**To do:** How many lines of the records below contain the word "Reports"? Answer with the number alone.

**Materials provided:**
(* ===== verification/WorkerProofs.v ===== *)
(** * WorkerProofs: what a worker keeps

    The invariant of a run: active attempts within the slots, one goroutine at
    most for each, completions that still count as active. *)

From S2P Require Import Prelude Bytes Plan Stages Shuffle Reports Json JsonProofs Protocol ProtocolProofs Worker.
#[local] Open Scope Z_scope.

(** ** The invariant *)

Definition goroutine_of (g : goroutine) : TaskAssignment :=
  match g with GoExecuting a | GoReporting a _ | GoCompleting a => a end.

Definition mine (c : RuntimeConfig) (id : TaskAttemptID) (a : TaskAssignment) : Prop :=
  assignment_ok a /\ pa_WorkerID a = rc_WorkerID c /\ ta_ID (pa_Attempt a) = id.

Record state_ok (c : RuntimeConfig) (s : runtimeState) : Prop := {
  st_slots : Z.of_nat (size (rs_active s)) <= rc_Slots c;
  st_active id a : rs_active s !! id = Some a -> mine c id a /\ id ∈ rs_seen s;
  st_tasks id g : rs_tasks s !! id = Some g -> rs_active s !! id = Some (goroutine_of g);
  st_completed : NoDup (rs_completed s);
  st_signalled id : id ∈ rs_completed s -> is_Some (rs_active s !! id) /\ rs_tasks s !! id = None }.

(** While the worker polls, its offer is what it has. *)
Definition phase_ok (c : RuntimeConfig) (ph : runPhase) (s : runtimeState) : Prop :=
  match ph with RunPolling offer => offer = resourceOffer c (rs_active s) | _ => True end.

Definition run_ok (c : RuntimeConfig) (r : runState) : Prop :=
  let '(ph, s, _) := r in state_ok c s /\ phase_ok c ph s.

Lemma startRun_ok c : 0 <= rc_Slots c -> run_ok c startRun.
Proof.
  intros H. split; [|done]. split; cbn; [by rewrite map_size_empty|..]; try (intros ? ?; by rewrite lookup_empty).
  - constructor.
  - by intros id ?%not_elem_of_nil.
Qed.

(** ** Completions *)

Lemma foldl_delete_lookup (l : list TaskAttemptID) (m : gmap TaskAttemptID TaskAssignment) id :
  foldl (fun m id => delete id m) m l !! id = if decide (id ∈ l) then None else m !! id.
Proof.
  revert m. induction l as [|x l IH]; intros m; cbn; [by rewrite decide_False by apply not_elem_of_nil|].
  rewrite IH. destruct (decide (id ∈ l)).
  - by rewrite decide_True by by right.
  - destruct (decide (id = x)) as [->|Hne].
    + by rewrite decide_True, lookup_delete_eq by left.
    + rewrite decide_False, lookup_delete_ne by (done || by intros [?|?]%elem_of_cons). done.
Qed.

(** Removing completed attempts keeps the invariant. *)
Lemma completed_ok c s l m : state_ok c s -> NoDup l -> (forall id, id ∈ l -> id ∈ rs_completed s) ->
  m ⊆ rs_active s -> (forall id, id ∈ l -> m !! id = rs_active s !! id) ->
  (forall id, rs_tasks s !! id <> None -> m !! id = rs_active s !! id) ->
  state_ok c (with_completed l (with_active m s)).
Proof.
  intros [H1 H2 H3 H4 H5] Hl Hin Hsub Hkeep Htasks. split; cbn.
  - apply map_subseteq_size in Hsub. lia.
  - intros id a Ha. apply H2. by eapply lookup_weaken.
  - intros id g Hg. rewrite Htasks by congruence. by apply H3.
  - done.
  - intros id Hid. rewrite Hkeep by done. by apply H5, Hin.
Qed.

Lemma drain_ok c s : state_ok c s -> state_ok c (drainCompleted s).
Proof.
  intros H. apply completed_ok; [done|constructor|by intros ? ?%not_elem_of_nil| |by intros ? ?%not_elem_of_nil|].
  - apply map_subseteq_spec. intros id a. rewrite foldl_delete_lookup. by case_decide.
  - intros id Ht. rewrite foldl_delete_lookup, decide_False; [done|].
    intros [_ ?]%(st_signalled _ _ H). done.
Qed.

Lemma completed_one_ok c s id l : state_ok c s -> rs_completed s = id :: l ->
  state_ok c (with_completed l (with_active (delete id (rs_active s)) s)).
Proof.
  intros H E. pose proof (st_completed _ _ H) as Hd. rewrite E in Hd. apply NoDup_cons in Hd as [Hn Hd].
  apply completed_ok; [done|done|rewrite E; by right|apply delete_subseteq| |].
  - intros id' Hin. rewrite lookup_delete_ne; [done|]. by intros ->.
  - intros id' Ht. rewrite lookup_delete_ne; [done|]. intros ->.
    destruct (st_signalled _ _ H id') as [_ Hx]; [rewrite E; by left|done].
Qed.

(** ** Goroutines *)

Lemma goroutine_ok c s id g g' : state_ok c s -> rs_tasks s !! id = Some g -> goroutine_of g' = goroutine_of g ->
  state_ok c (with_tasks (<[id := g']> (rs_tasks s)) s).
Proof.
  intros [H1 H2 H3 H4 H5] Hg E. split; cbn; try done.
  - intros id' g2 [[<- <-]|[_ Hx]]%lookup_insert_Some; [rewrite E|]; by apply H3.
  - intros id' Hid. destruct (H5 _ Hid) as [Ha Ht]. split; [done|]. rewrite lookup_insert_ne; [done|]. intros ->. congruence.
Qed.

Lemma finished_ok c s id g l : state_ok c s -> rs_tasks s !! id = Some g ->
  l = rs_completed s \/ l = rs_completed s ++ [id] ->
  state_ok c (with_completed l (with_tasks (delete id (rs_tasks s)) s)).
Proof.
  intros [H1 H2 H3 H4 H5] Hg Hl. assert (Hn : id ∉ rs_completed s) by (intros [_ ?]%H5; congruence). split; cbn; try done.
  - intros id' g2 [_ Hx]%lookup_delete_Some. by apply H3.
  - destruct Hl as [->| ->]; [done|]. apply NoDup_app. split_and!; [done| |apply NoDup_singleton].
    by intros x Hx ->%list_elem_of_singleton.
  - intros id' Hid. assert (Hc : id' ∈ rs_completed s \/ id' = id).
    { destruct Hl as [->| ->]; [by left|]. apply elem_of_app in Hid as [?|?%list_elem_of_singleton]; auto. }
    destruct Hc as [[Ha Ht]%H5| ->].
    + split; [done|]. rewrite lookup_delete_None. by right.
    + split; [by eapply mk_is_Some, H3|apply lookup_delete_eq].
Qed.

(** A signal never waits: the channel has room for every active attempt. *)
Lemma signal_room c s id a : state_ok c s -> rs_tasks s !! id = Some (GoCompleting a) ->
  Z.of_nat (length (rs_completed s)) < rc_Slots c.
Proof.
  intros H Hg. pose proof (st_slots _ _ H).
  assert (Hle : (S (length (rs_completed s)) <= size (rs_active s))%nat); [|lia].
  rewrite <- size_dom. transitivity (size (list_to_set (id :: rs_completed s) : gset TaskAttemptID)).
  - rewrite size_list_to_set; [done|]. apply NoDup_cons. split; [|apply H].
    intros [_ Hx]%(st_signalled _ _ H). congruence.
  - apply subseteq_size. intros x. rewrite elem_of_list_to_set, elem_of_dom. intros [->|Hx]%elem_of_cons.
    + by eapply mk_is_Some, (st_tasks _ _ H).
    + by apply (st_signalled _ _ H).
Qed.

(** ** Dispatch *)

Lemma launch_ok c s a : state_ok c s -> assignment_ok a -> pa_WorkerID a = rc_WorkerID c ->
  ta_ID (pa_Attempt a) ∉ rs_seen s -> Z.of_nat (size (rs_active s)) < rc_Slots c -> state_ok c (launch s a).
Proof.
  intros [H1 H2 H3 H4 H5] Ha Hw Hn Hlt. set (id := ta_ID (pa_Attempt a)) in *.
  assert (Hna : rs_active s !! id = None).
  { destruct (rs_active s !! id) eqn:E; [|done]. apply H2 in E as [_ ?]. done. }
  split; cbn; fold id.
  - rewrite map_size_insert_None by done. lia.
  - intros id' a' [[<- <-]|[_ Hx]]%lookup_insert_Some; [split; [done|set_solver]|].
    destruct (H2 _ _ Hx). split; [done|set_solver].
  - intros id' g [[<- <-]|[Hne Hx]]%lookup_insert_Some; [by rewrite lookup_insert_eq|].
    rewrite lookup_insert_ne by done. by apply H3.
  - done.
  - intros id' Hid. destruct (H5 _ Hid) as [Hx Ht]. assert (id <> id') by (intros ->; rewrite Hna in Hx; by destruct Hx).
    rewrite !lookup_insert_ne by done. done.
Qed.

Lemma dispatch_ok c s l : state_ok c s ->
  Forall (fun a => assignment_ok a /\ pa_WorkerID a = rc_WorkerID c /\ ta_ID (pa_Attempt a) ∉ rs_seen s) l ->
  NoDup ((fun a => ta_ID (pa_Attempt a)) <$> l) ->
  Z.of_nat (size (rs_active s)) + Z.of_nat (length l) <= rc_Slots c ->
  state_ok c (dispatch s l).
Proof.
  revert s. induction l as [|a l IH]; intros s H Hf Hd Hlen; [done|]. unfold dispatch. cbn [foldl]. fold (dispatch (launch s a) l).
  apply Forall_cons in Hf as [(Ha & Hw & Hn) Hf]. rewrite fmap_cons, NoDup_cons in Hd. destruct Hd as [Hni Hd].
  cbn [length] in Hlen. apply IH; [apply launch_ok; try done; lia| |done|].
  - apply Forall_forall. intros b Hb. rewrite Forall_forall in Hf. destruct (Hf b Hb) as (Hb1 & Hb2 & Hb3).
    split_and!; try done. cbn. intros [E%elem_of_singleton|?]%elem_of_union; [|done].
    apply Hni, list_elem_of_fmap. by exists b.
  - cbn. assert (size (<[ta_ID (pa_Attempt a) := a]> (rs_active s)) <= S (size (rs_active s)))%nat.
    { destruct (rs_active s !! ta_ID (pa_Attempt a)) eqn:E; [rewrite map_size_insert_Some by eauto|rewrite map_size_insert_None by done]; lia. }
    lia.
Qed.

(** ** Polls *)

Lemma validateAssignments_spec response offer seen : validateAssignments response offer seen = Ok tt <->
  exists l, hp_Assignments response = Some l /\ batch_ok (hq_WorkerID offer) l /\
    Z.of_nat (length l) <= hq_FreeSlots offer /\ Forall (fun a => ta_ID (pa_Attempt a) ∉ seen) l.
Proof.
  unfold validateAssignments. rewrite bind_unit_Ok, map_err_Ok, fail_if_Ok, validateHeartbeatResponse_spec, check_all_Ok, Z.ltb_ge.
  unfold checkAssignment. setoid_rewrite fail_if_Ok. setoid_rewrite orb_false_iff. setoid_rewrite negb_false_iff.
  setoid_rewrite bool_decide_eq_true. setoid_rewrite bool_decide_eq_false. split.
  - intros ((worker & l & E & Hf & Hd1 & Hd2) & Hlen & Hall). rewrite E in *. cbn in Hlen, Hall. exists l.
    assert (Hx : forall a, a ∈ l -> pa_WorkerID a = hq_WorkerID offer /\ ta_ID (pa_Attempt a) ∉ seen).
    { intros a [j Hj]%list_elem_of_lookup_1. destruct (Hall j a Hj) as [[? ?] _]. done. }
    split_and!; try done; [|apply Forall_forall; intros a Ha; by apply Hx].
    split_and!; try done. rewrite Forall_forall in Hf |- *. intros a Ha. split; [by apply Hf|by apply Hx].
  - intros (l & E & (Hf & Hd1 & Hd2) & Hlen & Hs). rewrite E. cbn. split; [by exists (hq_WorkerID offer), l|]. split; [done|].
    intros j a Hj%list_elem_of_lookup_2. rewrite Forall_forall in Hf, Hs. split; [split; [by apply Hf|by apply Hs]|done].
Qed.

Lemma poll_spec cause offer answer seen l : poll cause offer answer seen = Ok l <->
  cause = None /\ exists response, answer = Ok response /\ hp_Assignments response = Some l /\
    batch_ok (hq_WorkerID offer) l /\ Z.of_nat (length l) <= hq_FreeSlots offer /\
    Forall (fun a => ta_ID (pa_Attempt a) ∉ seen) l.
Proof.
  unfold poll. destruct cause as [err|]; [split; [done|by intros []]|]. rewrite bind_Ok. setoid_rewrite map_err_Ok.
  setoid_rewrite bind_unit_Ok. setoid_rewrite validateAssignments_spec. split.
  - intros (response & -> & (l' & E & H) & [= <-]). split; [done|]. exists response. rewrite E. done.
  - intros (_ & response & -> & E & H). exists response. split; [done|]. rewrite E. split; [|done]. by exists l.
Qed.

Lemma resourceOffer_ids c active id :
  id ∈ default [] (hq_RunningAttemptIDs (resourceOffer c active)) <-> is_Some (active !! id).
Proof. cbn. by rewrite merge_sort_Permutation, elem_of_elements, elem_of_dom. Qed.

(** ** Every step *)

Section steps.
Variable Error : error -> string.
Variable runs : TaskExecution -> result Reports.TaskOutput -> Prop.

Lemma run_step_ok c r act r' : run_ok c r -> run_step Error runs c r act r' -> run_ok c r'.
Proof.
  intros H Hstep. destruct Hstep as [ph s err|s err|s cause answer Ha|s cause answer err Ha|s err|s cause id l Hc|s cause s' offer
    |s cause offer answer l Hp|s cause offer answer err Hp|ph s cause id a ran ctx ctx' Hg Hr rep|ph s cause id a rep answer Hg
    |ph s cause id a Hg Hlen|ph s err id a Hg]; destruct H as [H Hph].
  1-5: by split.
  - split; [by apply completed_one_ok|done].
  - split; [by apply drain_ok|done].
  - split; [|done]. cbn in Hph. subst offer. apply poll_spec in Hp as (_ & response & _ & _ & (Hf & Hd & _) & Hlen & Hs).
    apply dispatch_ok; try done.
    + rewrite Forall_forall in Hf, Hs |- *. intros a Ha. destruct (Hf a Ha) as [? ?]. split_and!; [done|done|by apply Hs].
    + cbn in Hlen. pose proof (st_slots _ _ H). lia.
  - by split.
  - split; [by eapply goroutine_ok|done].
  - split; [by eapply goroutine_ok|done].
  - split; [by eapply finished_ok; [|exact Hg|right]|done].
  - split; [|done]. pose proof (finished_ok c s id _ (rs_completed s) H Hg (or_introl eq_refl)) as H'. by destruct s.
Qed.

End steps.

**Answer to this task:** 2